▸ Task: What is needed here is every line of the records that includes "field".

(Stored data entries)
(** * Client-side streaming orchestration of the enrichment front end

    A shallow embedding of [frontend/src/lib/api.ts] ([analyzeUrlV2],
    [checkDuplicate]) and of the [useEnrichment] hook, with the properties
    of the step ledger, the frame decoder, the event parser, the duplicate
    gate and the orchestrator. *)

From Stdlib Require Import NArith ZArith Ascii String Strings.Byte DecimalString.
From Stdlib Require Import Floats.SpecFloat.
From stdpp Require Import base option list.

---

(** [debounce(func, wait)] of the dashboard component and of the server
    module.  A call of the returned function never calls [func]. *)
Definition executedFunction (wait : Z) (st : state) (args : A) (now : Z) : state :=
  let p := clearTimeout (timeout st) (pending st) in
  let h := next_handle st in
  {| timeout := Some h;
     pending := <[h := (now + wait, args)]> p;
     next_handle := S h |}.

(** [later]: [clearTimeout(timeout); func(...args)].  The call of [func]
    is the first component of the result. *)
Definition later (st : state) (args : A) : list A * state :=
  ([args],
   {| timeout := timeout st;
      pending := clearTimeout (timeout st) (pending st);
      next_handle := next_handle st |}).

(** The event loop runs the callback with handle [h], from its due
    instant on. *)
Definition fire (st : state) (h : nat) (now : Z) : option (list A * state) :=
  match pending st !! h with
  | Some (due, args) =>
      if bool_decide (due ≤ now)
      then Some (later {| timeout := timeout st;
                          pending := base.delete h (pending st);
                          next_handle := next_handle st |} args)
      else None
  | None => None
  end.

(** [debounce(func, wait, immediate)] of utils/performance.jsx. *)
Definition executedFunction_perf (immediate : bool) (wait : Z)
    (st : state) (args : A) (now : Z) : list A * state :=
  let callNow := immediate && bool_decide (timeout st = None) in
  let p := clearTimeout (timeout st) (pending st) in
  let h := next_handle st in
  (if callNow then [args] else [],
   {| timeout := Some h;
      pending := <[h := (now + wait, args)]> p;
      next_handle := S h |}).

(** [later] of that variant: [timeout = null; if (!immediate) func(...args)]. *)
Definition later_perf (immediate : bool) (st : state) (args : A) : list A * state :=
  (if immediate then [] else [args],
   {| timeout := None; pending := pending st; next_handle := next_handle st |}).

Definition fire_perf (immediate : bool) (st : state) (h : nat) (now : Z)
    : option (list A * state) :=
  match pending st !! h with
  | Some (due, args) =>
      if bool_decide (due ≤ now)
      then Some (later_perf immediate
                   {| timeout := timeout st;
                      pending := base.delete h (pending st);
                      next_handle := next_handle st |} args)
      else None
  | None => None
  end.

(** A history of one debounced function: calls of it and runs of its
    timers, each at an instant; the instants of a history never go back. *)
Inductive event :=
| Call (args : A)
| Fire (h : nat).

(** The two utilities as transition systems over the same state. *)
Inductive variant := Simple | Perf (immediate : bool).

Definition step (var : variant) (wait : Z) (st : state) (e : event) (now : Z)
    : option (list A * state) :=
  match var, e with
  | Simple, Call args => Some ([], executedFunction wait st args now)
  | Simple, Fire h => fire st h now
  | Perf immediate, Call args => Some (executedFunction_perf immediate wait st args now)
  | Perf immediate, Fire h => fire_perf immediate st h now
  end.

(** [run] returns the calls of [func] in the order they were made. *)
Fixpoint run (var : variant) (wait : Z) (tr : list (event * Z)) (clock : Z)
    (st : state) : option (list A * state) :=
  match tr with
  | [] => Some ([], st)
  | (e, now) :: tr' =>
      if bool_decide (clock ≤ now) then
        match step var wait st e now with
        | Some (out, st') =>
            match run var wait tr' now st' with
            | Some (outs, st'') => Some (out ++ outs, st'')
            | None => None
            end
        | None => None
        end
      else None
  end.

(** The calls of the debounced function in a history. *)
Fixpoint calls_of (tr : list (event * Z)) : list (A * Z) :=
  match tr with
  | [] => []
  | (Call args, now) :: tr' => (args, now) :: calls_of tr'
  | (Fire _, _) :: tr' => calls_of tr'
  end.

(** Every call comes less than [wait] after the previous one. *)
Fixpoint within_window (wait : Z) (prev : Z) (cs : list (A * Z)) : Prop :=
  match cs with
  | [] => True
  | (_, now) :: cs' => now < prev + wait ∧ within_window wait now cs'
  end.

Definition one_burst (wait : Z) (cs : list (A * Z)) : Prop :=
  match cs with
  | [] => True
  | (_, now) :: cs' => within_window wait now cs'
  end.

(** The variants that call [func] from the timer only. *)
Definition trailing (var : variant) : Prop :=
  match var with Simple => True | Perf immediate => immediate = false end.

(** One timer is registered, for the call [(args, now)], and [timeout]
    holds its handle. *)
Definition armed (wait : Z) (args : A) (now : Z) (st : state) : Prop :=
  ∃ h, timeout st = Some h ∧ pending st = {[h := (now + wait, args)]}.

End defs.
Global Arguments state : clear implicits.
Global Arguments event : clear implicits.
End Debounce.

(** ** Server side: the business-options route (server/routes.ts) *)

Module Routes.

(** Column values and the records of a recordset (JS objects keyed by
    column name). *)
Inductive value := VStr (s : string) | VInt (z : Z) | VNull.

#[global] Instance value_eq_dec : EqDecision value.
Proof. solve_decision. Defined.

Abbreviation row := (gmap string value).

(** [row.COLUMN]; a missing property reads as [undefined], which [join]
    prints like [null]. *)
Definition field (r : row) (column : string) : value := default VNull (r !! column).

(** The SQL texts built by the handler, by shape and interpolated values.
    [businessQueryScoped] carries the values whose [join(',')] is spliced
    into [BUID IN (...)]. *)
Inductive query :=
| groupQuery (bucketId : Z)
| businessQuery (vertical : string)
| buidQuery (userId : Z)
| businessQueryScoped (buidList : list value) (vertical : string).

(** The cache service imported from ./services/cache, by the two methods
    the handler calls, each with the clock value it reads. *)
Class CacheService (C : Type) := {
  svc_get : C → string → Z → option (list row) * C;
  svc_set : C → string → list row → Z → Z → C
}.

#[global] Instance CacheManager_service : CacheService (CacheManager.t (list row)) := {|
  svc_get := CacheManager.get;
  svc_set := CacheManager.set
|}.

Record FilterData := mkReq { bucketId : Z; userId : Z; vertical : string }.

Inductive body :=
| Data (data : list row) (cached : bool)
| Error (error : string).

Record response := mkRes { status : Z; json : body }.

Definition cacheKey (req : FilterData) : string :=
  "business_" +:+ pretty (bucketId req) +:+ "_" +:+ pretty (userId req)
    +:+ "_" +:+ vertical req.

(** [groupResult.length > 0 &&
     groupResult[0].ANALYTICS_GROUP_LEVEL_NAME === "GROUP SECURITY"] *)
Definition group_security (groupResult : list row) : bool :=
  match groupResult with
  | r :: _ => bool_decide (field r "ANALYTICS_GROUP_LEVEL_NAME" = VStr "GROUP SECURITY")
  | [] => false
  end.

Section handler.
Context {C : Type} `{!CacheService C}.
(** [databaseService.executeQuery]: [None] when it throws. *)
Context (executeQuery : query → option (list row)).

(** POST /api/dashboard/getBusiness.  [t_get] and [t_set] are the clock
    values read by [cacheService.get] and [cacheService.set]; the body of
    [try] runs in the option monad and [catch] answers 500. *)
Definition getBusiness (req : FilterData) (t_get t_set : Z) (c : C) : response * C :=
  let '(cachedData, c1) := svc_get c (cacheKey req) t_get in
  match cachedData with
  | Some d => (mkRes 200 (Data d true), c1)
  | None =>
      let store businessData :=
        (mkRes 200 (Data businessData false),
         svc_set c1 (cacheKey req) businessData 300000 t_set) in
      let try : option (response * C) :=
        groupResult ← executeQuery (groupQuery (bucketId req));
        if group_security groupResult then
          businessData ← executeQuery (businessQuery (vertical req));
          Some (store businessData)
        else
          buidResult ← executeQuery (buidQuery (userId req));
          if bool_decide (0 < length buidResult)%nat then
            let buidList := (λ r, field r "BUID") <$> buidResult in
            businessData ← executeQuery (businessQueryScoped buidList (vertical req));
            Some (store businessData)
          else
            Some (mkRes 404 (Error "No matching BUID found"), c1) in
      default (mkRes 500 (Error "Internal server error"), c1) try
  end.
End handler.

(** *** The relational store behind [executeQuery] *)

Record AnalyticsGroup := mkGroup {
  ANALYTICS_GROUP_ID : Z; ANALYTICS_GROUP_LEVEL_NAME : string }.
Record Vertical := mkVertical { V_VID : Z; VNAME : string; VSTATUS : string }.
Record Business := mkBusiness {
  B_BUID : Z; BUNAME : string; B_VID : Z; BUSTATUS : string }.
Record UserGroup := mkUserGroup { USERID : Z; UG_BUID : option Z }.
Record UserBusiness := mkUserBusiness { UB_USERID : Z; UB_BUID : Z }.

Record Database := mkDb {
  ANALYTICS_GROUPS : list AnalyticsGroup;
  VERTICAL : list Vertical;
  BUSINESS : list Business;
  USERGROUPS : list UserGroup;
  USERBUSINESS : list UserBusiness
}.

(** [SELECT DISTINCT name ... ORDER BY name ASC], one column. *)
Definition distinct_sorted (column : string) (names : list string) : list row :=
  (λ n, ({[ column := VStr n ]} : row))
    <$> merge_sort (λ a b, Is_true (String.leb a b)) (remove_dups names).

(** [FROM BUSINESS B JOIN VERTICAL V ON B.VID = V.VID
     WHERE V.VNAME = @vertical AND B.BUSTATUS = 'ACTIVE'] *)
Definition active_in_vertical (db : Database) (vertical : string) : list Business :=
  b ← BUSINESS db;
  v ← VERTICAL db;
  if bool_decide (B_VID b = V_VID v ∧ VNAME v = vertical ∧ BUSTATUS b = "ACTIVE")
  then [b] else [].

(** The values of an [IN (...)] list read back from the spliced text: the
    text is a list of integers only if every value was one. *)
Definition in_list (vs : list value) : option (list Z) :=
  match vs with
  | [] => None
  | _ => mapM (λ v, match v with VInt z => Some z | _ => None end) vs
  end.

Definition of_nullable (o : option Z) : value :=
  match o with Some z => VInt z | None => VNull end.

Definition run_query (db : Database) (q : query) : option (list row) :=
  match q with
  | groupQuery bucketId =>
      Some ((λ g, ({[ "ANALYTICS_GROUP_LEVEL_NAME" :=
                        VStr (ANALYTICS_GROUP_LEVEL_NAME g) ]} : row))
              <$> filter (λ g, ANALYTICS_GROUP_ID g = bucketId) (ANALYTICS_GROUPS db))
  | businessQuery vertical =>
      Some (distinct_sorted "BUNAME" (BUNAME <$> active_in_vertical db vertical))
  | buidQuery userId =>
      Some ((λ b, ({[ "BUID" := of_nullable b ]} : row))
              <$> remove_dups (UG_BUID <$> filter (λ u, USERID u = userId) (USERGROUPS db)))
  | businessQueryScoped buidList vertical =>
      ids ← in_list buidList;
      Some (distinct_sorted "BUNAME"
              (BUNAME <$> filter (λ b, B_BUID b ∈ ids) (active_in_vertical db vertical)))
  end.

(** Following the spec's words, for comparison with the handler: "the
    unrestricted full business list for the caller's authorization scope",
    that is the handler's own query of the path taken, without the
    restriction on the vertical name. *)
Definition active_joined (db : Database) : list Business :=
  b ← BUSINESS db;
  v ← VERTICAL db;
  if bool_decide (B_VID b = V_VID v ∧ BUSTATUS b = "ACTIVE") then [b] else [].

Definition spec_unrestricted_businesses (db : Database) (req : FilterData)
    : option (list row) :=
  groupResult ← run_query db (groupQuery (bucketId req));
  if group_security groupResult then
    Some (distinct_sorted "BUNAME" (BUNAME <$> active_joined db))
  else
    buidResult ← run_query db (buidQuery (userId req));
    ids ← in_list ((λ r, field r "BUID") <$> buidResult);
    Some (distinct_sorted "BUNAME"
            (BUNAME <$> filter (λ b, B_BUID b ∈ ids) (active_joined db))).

▸ Answer section:
Definition field (r : row) (column : string) : value := default VNull (r !! column).
  | r :: _ => bool_decide (field r "ANALYTICS_GROUP_LEVEL_NAME" = VStr "GROUP SECURITY")
            let buidList := (λ r, field r "BUID") <$> buidResult in
    ids ← in_list ((λ r, field r "BUID") <$> buidResult);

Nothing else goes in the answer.